▶ **Exercise requirements**
Nothing in the records may be dropped or altered when you repeat them.

Collected data:
━━━━

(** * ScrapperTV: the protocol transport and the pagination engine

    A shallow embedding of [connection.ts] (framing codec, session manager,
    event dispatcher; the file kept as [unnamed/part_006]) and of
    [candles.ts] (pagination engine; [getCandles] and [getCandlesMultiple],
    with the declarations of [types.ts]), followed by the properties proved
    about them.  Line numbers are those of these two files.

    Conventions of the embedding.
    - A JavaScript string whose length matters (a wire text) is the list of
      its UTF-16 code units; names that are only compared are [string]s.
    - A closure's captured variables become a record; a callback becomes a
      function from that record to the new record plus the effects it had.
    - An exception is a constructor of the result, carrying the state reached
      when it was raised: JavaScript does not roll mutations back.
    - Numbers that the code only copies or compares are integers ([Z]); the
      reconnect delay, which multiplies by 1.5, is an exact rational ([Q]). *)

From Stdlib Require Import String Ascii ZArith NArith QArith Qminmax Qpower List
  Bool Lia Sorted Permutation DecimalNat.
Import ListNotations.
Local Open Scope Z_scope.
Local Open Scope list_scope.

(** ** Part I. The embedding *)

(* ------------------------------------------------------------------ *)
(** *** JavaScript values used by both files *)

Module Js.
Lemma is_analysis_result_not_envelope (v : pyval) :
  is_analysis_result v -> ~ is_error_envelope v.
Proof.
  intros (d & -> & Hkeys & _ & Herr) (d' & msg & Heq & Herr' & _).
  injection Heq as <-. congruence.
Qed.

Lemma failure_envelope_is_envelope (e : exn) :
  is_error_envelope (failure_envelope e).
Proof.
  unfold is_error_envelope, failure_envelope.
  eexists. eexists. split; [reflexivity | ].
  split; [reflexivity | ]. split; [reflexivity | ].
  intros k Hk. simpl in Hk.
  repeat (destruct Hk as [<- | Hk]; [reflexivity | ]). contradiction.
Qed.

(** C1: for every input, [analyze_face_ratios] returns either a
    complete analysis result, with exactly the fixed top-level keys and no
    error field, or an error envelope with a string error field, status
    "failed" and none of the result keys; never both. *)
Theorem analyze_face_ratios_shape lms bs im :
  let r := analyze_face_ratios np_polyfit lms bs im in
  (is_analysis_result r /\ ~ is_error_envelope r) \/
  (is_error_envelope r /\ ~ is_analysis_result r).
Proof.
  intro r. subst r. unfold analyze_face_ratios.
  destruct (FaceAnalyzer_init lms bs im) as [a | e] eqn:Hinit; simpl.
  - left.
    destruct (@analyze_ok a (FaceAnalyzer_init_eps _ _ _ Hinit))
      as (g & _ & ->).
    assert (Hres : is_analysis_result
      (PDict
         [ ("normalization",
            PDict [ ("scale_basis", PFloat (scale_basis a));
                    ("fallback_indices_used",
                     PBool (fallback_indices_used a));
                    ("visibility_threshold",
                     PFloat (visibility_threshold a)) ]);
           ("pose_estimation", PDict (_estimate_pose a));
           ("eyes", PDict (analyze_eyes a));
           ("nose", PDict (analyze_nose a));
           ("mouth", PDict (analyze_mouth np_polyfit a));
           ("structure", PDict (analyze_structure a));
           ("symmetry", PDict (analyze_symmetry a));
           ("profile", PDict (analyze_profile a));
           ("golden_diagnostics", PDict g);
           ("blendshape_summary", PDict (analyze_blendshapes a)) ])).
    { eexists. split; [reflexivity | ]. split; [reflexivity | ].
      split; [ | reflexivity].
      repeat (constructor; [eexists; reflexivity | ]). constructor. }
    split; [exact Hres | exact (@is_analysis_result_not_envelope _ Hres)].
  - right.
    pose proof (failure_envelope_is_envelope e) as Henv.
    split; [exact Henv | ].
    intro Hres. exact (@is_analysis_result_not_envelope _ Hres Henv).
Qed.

━━━━

▶ **Written solution**
(** * ScrapperTV: the protocol transport and the pagination engine

    A shallow embedding of [connection.ts] (framing codec, session manager,
    event dispatcher; the file kept as [unnamed/part_006]) and of
    [candles.ts] (pagination engine; [getCandles] and [getCandlesMultiple],
    with the declarations of [types.ts]), followed by the properties proved
    about them.  Line numbers are those of these two files.

    Conventions of the embedding.
    - A JavaScript string whose length matters (a wire text) is the list of
      its UTF-16 code units; names that are only compared are [string]s.
    - A closure's captured variables become a record; a callback becomes a
      function from that record to the new record plus the effects it had.
    - An exception is a constructor of the result, carrying the state reached
      when it was raised: JavaScript does not roll mutations back.
    - Numbers that the code only copies or compares are integers ([Z]); the
      reconnect delay, which multiplies by 1.5, is an exact rational ([Q]). *)

From Stdlib Require Import String Ascii ZArith NArith QArith Qminmax Qpower List
  Bool Lia Sorted Permutation DecimalNat.
Import ListNotations.
Local Open Scope Z_scope.
Local Open Scope list_scope.

(** ** Part I. The embedding *)

(* ------------------------------------------------------------------ *)
(** *** JavaScript values used by both files *)

Module Js.
Lemma is_analysis_result_not_envelope (v : pyval) :
  is_analysis_result v -> ~ is_error_envelope v.
Proof.
  intros (d & -> & Hkeys & _ & Herr) (d' & msg & Heq & Herr' & _).
  injection Heq as <-. congruence.
Qed.

Lemma failure_envelope_is_envelope (e : exn) :
  is_error_envelope (failure_envelope e).
Proof.
  unfold is_error_envelope, failure_envelope.
  eexists. eexists. split; [reflexivity | ].
  split; [reflexivity | ]. split; [reflexivity | ].
  intros k Hk. simpl in Hk.
  repeat (destruct Hk as [<- | Hk]; [reflexivity | ]). contradiction.
Qed.

(** C1: for every input, [analyze_face_ratios] returns either a
    complete analysis result, with exactly the fixed top-level keys and no
    error field, or an error envelope with a string error field, status
    "failed" and none of the result keys; never both. *)
Theorem analyze_face_ratios_shape lms bs im :
  let r := analyze_face_ratios np_polyfit lms bs im in
  (is_analysis_result r /\ ~ is_error_envelope r) \/
  (is_error_envelope r /\ ~ is_analysis_result r).
Proof.
  intro r. subst r. unfold analyze_face_ratios.
  destruct (FaceAnalyzer_init lms bs im) as [a | e] eqn:Hinit; simpl.
  - left.
    destruct (@analyze_ok a (FaceAnalyzer_init_eps _ _ _ Hinit))
      as (g & _ & ->).
    assert (Hres : is_analysis_result
      (PDict
         [ ("normalization",
            PDict [ ("scale_basis", PFloat (scale_basis a));
                    ("fallback_indices_used",
                     PBool (fallback_indices_used a));
                    ("visibility_threshold",
                     PFloat (visibility_threshold a)) ]);
           ("pose_estimation", PDict (_estimate_pose a));
           ("eyes", PDict (analyze_eyes a));
           ("nose", PDict (analyze_nose a));
           ("mouth", PDict (analyze_mouth np_polyfit a));
           ("structure", PDict (analyze_structure a));
           ("symmetry", PDict (analyze_symmetry a));
           ("profile", PDict (analyze_profile a));
           ("golden_diagnostics", PDict g);
           ("blendshape_summary", PDict (analyze_blendshapes a)) ])).
    { eexists. split; [reflexivity | ]. split; [reflexivity | ].
      split; [ | reflexivity].
      repeat (constructor; [eexists; reflexivity | ]). constructor. }
    split; [exact Hres | exact (@is_analysis_result_not_envelope _ Hres)].
  - right.
    pose proof (failure_envelope_is_envelope e) as Henv.
    split; [exact Henv | ].
    intro Hres. exact (@is_analysis_result_not_envelope _ Hres Henv).
Qed.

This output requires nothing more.